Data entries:
-=-=-
(** * er_correct: retraction metadata pipeline

    A shallow embedding of [src/retractions/get_retraction_metadata.py]
    and the properties of its date normalisation, citation counting,
    robust CSV reading, citation fetching and row cleaning.

    Python code that can raise is embedded in the [result] monad; code
    that prints, logs or talks to the outside world is embedded in the
    [IO] monad, which threads the trace of such events.  The third-party
    functions the script calls ([pd.to_datetime], [pd.read_csv],
    [chardet.detect], [requests.get]) are parameters of the definitions
    that call them. *)

From Stdlib Require Import ZArith Ascii String Bool Lia.
From stdpp Require Import gmap strings list fin_maps pretty.

Local Open Scope string_scope.
Local Open Scope list_scope.
Local Open Scope Z_scope.

(** ** Python values, exceptions and results *)

(** The exception classes the script can meet.  An exception is modelled
    by its class alone, without the message it carries; in the texts the
    script prints and logs, [str_exn], the name of the class, stands at
    the place of [str(e)], the message. *)
Inductive exn : Type :=
  | KeyError
  | AttributeError
  | TypeError
  | ValueError
  | DateParseError
  | OSError
  | UnicodeDecodeError
  | ParserError
  | ConnectionError
  | JSONDecodeError
  | OutOfBoundsDatetime
  | OverflowError.

Definition str_exn (e : exn) : string :=
  match e with
  | KeyError => "KeyError"
  | AttributeError => "AttributeError"
  | TypeError => "TypeError"
  | ValueError => "ValueError"
  | DateParseError => "DateParseError"
  | OSError => "OSError"
  | UnicodeDecodeError => "UnicodeDecodeError"
  | ParserError => "ParserError"
  | ConnectionError => "ConnectionError"
  | JSONDecodeError => "JSONDecodeError"
  | OutOfBoundsDatetime => "OutOfBoundsDatetime"
  | OverflowError => "OverflowError"
  end.

(** The outcome of evaluating a Python expression: a value, or a raised
    exception. *)
Inductive result (A : Type) : Type :=
  | Ok (a : A)
  | Raise (e : exn).
Arguments Ok {A} a.
Arguments Raise {A} e.

#[global] Instance result_ret : MRet result := fun A a => Ok a.
#[global] Instance result_bind : MBind result := fun A B f m =>
  match m with
  | Ok a => f a
  | Raise e => Raise e
  end.

(** What a call returned, forgetting which exception was raised. *)
Definition returned {A} (r : result A) : option A :=
  match r with
  | Ok a => Some a
  | Raise _ => None
  end.

(** A calendar date, [datetime.date]: Python orders dates by year, then
    month, then day. *)
Record date : Type := Date { year : Z; month : Z; day : Z }.

Definition date_ltb (a b : date) : bool :=
  (year a <? year b)
  || ((year a =? year b)
      && ((month a <? month b)
          || ((month a =? month b) && (day a <? day b)))).

Definition date_eqb (a b : date) : bool :=
  (year a =? year b) && (month a =? month b) && (day a =? day b).

(** [a >= b] on dates is [not (a < b)]. *)
Definition date_geb (a b : date) : bool := negb (date_ltb a b).

(** The scalar values that reach the functions below: [None], the float
    [nan], pandas' [NaT], integers, strings and [datetime.date] objects. *)
Inductive pyval : Type :=
  | PyNone
  | PyNaN
  | PyNaT
  | PyInt (z : Z)
  | PyStr (s : string)
  | PyDate (d : date).

(** [pd.isna] on a scalar. *)
Definition pd_isna (v : pyval) : bool :=
  match v with
  | PyNone | PyNaN | PyNaT => true
  | PyInt _ | PyStr _ | PyDate _ => false
  end.

(** A JSON object / Python [dict] with string keys, and [d[key]]. *)
Abbreviation pydict := (gmap string pyval).

Definition getitem (d : pydict) (key : string) : result pyval :=
  match d !! key with
  | Some v => Ok v
  | None => Raise KeyError
  end.

(** ** Strings *)

(** [s.split(sep)] for a one-character separator: the pieces between the
    occurrences of [sep], empty pieces included. *)
Fixpoint str_split (sep : ascii) (s : string) : list string :=
  match s with
  | EmptyString => [EmptyString]
  | String c rest =>
      if Ascii.eqb c sep then EmptyString :: str_split sep rest
      else match str_split sep rest with
           | piece :: pieces => String c piece :: pieces
           | [] => [String c EmptyString]
           end
  end.

(** The number of occurrences of a character in a string. *)
Fixpoint str_count (sep : ascii) (s : string) : nat :=
  match s with
  | EmptyString => O
  | String c rest =>
      if Ascii.eqb c sep then S (str_count sep rest) else str_count sep rest
  end.

Definition hyphen : ascii := "-"%char.

(** ** standardize_date (lines 32-42)

    The function returns either [np.nan] or a string; the embedding
    returns [None] for [np.nan], the marker of an unknown date.
    [date_str.split] exists on strings only: on any other value that is
    not missing the attribute lookup raises. *)
Definition standardize_date (date_str : pyval) : result (option string) :=
  if pd_isna date_str then Ok None
  else
    match date_str with
    | PyStr s =>
        let parts := str_split hyphen s in
        if (length parts =? 1)%nat then Ok None
        else if (length parts =? 2)%nat then Ok (Some (s +:+ "-01"))
        else if (length parts =? 3)%nat then Ok (Some s)
        else Ok None
    | _ => Raise AttributeError
    end.

(** ** Dates and timestamps *)

(** Leap years and month lengths of the proleptic Gregorian calendar, as
    [datetime] has them. *)
Definition is_leap (y : Z) : bool :=
  (y mod 4 =? 0) && (negb (y mod 100 =? 0) || (y mod 400 =? 0)).

Definition days_in_month (y m : Z) : Z :=
  if m =? 2 then (if is_leap y then 29 else 28)
  else if (m =? 4) || (m =? 6) || (m =? 9) || (m =? 11) then 30
  else 31.

(** [datetime.date(y, m, d)]: the constructor rejects fields out of
    range. *)
Definition make_date (y m d : Z) : result date :=
  if (1 <=? y) && (y <=? 9999) && (1 <=? m) && (m <=? 12)
     && (1 <=? d) && (d <=? days_in_month y m)
  then Ok (Date y m d)
  else Raise ValueError.

(** [date.toordinal()]: days since 0001-01-01, that day being 1. *)
Definition days_before_year (y : Z) : Z :=
  let p := y - 1 in p * 365 + p / 4 - p / 100 + p / 400.

Fixpoint days_before_month_from (y : Z) (m : nat) : Z :=
  match m with
  | O => 0
  | S k => days_before_month_from y k + days_in_month y (Z.of_nat (S k))
  end.

Definition toordinal (d : date) : Z :=
  days_before_year (year d)
  + days_before_month_from (year d) (Z.to_nat (month d - 1))
  + day d.

(** A pandas [Timestamp], given by the calendar fields of its instant
    (date, and nanoseconds since midnight) and by whether it carries a
    timezone; [NaT] is the missing timestamp.  pandas stores the instant
    as a 64-bit count of nanoseconds since 1970-01-01, [ts_value], and
    compares these counts, which order as the fields do. *)
Inductive Timestamp : Type :=
  | Ts (d : date) (nanos : Z) (tz_aware : bool)
  | NaT.

(** [a < b] and [a > b] on timestamps: every comparison with [NaT] is
    false, and a timezone-aware timestamp cannot be compared with a naive
    one. *)
Definition ts_lt (a b : Timestamp) : result bool :=
  match a, b with
  | NaT, _ | _, NaT => Ok false
  | Ts da na tza, Ts db nb tzb =>
      if Bool.eqb tza tzb
      then Ok (date_ltb da db || (date_eqb da db && (na <? nb)))
      else Raise TypeError
  end.

Definition ts_gt (a b : Timestamp) : result bool := ts_lt b a.

(** A date argument as the callers pass it: a [datetime.date], or a
    [datetime.datetime] (a date with a time of day). *)
Inductive pydate : Type :=
  | PDate (d : date)
  | PDatetime (d : date) (nanos : Z).

(** The nanosecond count of an instant.  The counts a timestamp can
    hold run from [- int64_max] to [int64_max], that is from
    1677-09-21 00:12:43.145224193 to 2262-04-11 23:47:16.854775807; the
    64-bit value below them is [NaT]. *)
Definition epoch_ordinal : Z := 719163.
Definition ns_per_day : Z := 86400000000000.
Definition int64_max : Z := 9223372036854775807.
-=-=-
• **What is needed**
Set down again, word for word, the stretch of records from the line with "(Z.of_nat (S k))" to the line with "(** [a < b] and", both of those lines included.

• **Result for this task**
  | S k => days_before_month_from y k + days_in_month y (Z.of_nat (S k))
  end.

Definition toordinal (d : date) : Z :=
  days_before_year (year d)
  + days_before_month_from (year d) (Z.to_nat (month d - 1))
  + day d.

(** A pandas [Timestamp], given by the calendar fields of its instant
    (date, and nanoseconds since midnight) and by whether it carries a
    timezone; [NaT] is the missing timestamp.  pandas stores the instant
    as a 64-bit count of nanoseconds since 1970-01-01, [ts_value], and
    compares these counts, which order as the fields do. *)
Inductive Timestamp : Type :=
  | Ts (d : date) (nanos : Z) (tz_aware : bool)
  | NaT.

(** [a < b] and [a > b] on timestamps: every comparison with [NaT] is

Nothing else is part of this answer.